Die Entscheidung der SPD-Sportpolitiker stieß beim sportpolitischen Sprecher der FDP-Bundestagsfraktion, Detlef Parr, auf erhebliche Kritik. Für die Aufarbeitung von DDR-Unrecht sollten andere Wertmaßstäbe als allgemeine Verjährungsgrundsätze gelten, forderte er. Eine formaljuristische Diskussion allein werde der Schwere des Unrechts nicht gerecht. „Der Rechtsfrieden verlangt es, unter moralisch-ethischen Aspekten den Sport sauber zu halten“, erklärte Parr, der für eine Verlängerung der Überprüfungsmöglichkeiten plädierte. 

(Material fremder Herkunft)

Definition get_this : M RHI_IndexBuffer := fun w => (Ret (this w), w).
Definition modify_this (f : RHI_IndexBuffer -> RHI_IndexBuffer) : M unit :=
  fun w => (Ret tt, mkWorld (f (this w)) (rhi w)).
Definition get_rhi : M RHI_Context := fun w => (Ret (rhi w), w).
Definition modify_rhi (f : RHI_Context -> RHI_Context) : M unit :=
  fun w => (Ret tt, mkWorld (this w) (f (rhi w))).

Definition SP_ASSERT (holds : bool) (condition : string) : M unit :=
  fun w => if holds then (Ret tt, w) else (AssertionFailed condition, w).

Definition LOG_ERROR (msg : string) : M unit := modify_rhi (add_log msg).

(** [p->...]: the call goes on only if [p] is not null. *)
Definition dereference (p : N) (pointer : string) : M unit :=
  fun w => if non_null p then (Ret tt, w) else (NullDereference pointer, w).

(** ** The collaborators of the file

    Their bodies are not in this file; each is modelled at its interface. *)

(** Modelled from the spec: [RHI_Device::QueueWaitAll], the blocking barrier
    over every queue. *)
Definition QueueWaitAll : M unit := modify_rhi (emit EvQueueWaitAll).

(** Modelled from the spec: [vulkan_utility::buffer::create], which takes the
    buffer handle by reference and returns the allocation.  On success a new
    buffer and a new allocation are registered with the allocator; on failure
    the handle is left as it was and the null allocation is returned.  The
    handles are opaque: this allocator takes the next two values of a
    counter, one admissible choice.  The numbered properties below are
    stated for every world, whatever its counter and its live buffers are;
    where one needs a granted handle to differ from the live ones it says so
    in a hypothesis ([handles_ok], part of [consistent]), and none needs a
    released value never to be handed out again. *)
Definition buffer_create (buffer size usage memory_property_flags data : N) : M (N * N) :=
  c <- get_rhi ;;
  modify_rhi take_outcome ;;;
  if next_outcome c then
    let b := Npos (next_handle c) in
    let a := Npos (Pos.succ (next_handle c)) in
    modify_rhi (fun c => take_handle (take_handle (set_buffers (<[b:=a]> (buffers c)) c))) ;;;
    modify_rhi (emit (EvCreateBuffer size usage memory_property_flags data b a)) ;;;
    ret (b, a)
  else
    modify_rhi (emit (EvCreateBuffer size usage memory_property_flags data nullptr nullptr)) ;;;
    ret (buffer, nullptr).

(** Modelled from the spec: [vulkan_utility::buffer::destroy], which takes
    the handle by reference: nothing for a null handle, otherwise the buffer
    and its allocation are released and the handle is reset to null. *)
Definition buffer_destroy (buffer : N) : M N :=
  if non_null buffer then
    modify_rhi (fun c => set_buffers (delete buffer (buffers c)) c) ;;;
    modify_rhi (emit (EvDestroyBuffer buffer)) ;;;
    ret nullptr
  else ret buffer.

(** Modelled from the spec: [vmaMapMemory] through [error::check]: the host
    pointer on success (never null), [None] on failure, in which case the
    out parameter is not written. *)
Definition vmaMapMemory (allocation : N) : M (option N) :=
  c <- get_rhi ;;
  modify_rhi take_outcome ;;;
  if next_outcome c then
    let p := Npos (next_handle c) in
    modify_rhi take_handle ;;;
    modify_rhi (emit (EvMapMemory allocation p)) ;;;
    ret (Some p)
  else
    modify_rhi (emit (EvMapMemory allocation nullptr)) ;;;
    ret None.

(** Modelled from the spec: [vmaUnmapMemory]. *)
Definition vmaUnmapMemory (allocation : N) : M unit :=
  modify_rhi (emit (EvUnmapMemory allocation)).

(** Modelled from the spec: [vmaFlushAllocation] through [error::check]. *)
Definition vmaFlushAllocation (allocation offset size : N) : M bool :=
  c <- get_rhi ;;
  modify_rhi take_outcome ;;;
  modify_rhi (emit (EvFlushAllocation allocation offset size)) ;;;
  ret (next_outcome c).

(** Modelled from the spec: [vulkan_utility::command_buffer_immediate::begin]
    and [end]; [end] submits and blocks until the queue has run the
    recording.  Neither has a failure result. *)
Definition command_buffer_immediate_begin (queue : RHI_Queue_Type) : M N :=
  c <- get_rhi ;;
  let cmd := Npos (next_handle c) in
  modify_rhi take_handle ;;;
  modify_rhi (emit (EvImmediateBegin queue cmd)) ;;;
  ret cmd.

Definition command_buffer_immediate_end (queue : RHI_Queue_Type) : M unit :=
  modify_rhi (emit (EvImmediateEnd queue)).

(** [vkCmdCopyBuffer] with one region. *)
Definition vkCmdCopyBuffer (cmd_buffer src dst src_offset dst_offset size : N) : M unit :=
  modify_rhi (emit (EvCmdCopyBuffer cmd_buffer src dst src_offset dst_offset size)).

(** Modelled from the spec: [vulkan_utility::debug::set_name]. *)
Definition debug_set_name (buffer : N) (name : string) : M unit :=
  modify_rhi (emit (EvSetName buffer name)).

(** ** The four member functions *)

Definition _destroy : M unit :=
  (* Wait in case it's still in use by the GPU *)
  o <- get_this ;;
  dereference (m_rhi_device o) "m_rhi_device" ;;;
  QueueWaitAll ;;;
  (* Unmap *)
  o <- get_this ;;
  (if non_null (m_mapped o) then
     dereference (m_rhi_device o) "m_rhi_device" ;;;
     vmaUnmapMemory (m_allocation o) ;;;
     modify_this (set_m_mapped nullptr)
   else ret tt) ;;;
  (* Destroy *)
  o <- get_this ;;
  r <- buffer_destroy (m_resource o) ;;
  modify_this (set_m_resource r).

Ein „sauberer Sport“ verlange es, dass Funktionäre und Mitarbeiter des Sports von Schuld unbelastet sind, unterstrich Parr. Deren charakterliche Eignung, ein wichtiges Element des Sports, könnte nur durch Einzelfallprüfungen mit dem Archivmaterial der Stasi-Unterlagenbehörde festgestellt werden. Detlef Parr: „Auch mit Blick auf die Opfer sind wir verpflichtet, das Stasi-Unterlagengesetz nicht mit einem Schlussstrich zu versehen.“

CDU-Politiker Riegert: Bewertung nach moralisch-ethischen Kriterien

Positionen im Sport einnehmen.“ Das forderte Klaus Riegert, sportpolitischer Sprecher der Unionsfraktion im Deutschen Bundestag. Der CDU-Parlamentarier betonte, moralisch-ethische Kriterien seien höher zu bewerten als Verjährungstatbestände aus dem geschriebenen Recht. Der Sport mit seinem Wertekanon müsse auch zukünftig die Möglichkeit erhalten, zu überprüfen, ob sich seine Repräsentanten und leitenden Mitarbeiter mit dem Unrechtsgefüge der damaligen DDR gemein gemacht haben.  

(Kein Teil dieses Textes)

Definition basename (p ext : jsstring) : jsstring :=
  if negb (JS.eqb ext []) && JS.eqb ext p then []
  else
    let base := last (segments p) [] in
    if negb (JS.eqb ext [])
       && startsWith (rev base) (rev ext)
       && (List.length ext <? List.length base)
    then firstn (List.length base - List.length ext) base
    else base.

Definition extname (p : jsstring) : jsstring :=
  let base := last (segments p) [] in
  let afterDotRev := takeWhile (fun c => negb (N.eqb c DOT)) (rev base) in
  let d := List.length base - List.length afterDotRev in
  (* [d] is the index just after the last dot, 0 when there is none *)
  if (d <=? 1) || JS.eqb base (lit "..") then []
  else skipn (d - 1) base.

Fixpoint dropCommon (a b : list jsstring) : list jsstring * list jsstring :=
  match a, b with
  | x :: a', y :: b' => if JS.eqb x y then dropCommon a' b' else (a, b)
  | _, _ => (a, b)
  end.

Definition relative (cwd from to : jsstring) : jsstring :=
  let from' := resolveArgs cwd [from] in
  let to' := resolveArgs cwd [to] in
  let (up, down) := dropCommon (segments from') (segments to') in
  join [SLASH] (map (fun _ => lit "..") up ++ down).

Definition api (cwd : jsstring) : PathApi :=
  {| path_join := fun a b => joinArgs [a; b];
     path_resolve := fun a b => resolveArgs cwd [a; b];
     path_dirname := dirname;
     path_normalize := normalize;
     path_basename := basename;
     path_extname := extname;
     path_relative := relative cwd |}.

End Posix.

(* ================================================================== *)
(** ** The symbol resolver *)
(* ================================================================== *)

Module Resolver.

(** A word character: a letter, a digit or the underscore. *)
Definition isWordChar (c : char) : bool :=
  (N.leb 48 c && N.leb c 57) || (N.leb 65 c && N.leb c 90)
  || (N.leb 97 c && N.leb c 122) || N.eqb c 95.

(** [target] occurs in [line] at index [i]. *)
Definition occursAt (line target : jsstring) (i : nat) : bool :=
  (i <=? List.length line) && startsWith (skipn i line) target.

(** The character at index [i] exists and is a word character. *)
Definition wordAt (line : jsstring) (i : nat) : bool :=
  match nth_error line i with
  | Some c => isWordChar c
  | None => false
  end.

(** The occurrence at [i] is a whole token: no word character touches
    it on either side. *)
Definition wholeTokenAt (line target : jsstring) (i : nat) : bool :=
  occursAt line target i
  && match i with 0 => true | S j => negb (wordAt line j) end
  && negb (wordAt line (i + List.length target)).

(** The least [i] in [from, from + n) that satisfies [f]. *)
Fixpoint firstIndex (f : nat -> bool) (from n : nat) : option nat :=
  match n with
  | 0 => None
  | S n' => if f from then Some from else firstIndex f (S from) n'
  end.

Definition SymbolNotFoundOnLine (target : jsstring) : jsstring :=
  lit "Symbol " ++ [DQUOTE] ++ target ++ [DQUOTE] ++ lit " not found".

(** Modelled from the spec: [findSymbolInLine] of
    [text_utils/findSymbolInLine.ts], which the hover tool imports and
    whose body is not among the sources.  The spec: search the line
    for the target as a symbol, prefer a whole-token match
    (word-boundary aware) over a raw substring match, and fail with
    SymbolNotFoundOnLine if the target does not occur at all. *)
Definition findSymbolInLine (lineText symbolName : jsstring)
  : Result nat jsstring :=
  match firstIndex (wholeTokenAt lineText symbolName) 0
          (S (List.length lineText)) with
  | Some characterIndex => ok characterIndex
  | None =>
      match firstIndex (occursAt lineText symbolName) 0
              (S (List.length lineText)) with
      | Some characterIndex => ok characterIndex
      | None => err (SymbolNotFoundOnLine symbolName)
      end
  end.

End Resolver.

(* ================================================================== *)
(** ** What a hover request meets *)
(* ================================================================== *)

Section HoverOutcomes.

Variable path : PathApi.
Variable ServerState : Type.
Variable parseLineNumber :
  list jsstring -> LineSpec -> Thrown (Result nat jsstring).
Variable findSymbolInLine :
  option jsstring -> jsstring -> Thrown (Result nat jsstring).
Variable findTargetInFile :
  list jsstring -> jsstring -> Thrown (Result (nat * nat) jsstring).

Definition absolutePathOf (request : GetHoverRequest) : jsstring :=
  path_resolve path (root request) (filePath request).

Definition fileUriOf (request : GetHoverRequest) : jsstring :=
  lit "file://" ++ absolutePathOf request.

(** The request resolves to the position [(lineIndex, characterIndex)]
    of the text [fileContent]: there is an active client, the file is
    read, and the resolver helpers find the line and the symbol. *)
Inductive Resolves (request : GetHoverRequest) (w : HoverWorld ServerState)
    (fileContent : jsstring) (lineIndex characterIndex : nat) : Prop :=
| resolves_in_file :
    activeClient w = ok tt ->
    files w (absolutePathOf request) = ok fileContent ->
    req_line request = None ->
    findTargetInFile (split_lines fileContent) (target request)
      = ok (ok (lineIndex, characterIndex)) ->
    Resolves request w fileContent lineIndex characterIndex
| resolves_on_line (lineSpec : LineSpec) :
    activeClient w = ok tt ->
    files w (absolutePathOf request) = ok fileContent ->
    req_line request = Some lineSpec ->
    parseLineNumber (split_lines fileContent) lineSpec = ok (ok lineIndex) ->
    findSymbolInLine (nth_error (split_lines fileContent) lineIndex)
      (target request) = ok (ok characterIndex) ->
    Resolves request w fileContent lineIndex characterIndex.

(** A helper call that threw or returned [{ error }]. *)
Definition failed {A} (t : Thrown (Result A jsstring)) : Prop :=
  match t with
  | ok (ok _) => False
  | _ => True
  end.

(** An actual failure: no active session, an unreadable file, or a
    resolver helper that fails on the text of the file. *)
Inductive Fails (request : GetHoverRequest) (w : HoverWorld ServerState)
  : Prop :=
| no_active_session error :
    activeClient w = err error -> Fails request w
| file_unreadable error :
    files w (absolutePathOf request) = err error -> Fails request w
| target_not_found fileContent :
    files w (absolutePathOf request) = ok fileContent ->
    req_line request = None ->
    failed (findTargetInFile (split_lines fileContent) (target request)) ->
    Fails request w
| line_not_found fileContent lineSpec :
    files w (absolutePathOf request) = ok fileContent ->
    req_line request = Some lineSpec ->
    failed (parseLineNumber (split_lines fileContent) lineSpec) ->
    Fails request w
| symbol_not_found fileContent lineSpec lineIndex :
    files w (absolutePathOf request) = ok fileContent ->
    req_line request = Some lineSpec ->
    parseLineNumber (split_lines fileContent) lineSpec = ok (ok lineIndex) ->
    failed (findSymbolInLine (nth_error (split_lines fileContent) lineIndex)
              (target request)) ->
    Fails request w.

Riegert: „Nach 16 Jahren darf kein Schlussstrich unter die Stasi-Akten gezogen werden. Über 40 Prozent des Materials sind noch nicht aufgearbeitet. In Zigtausenden von Säcken warten noch Schnipsel, die zusammengefügt und ausgewertet werden müssen.“ Deshalb müsse der Zugang zu den Stasi-Dokumenten so lange offen bleiben, bis alle Unterlagen ausgewertet sind und Gewähr besteht, dass kein hauptamtlicher oder inoffizieller Stasi-Mitarbeiter führende Positionen im Sport einnehmen kann. 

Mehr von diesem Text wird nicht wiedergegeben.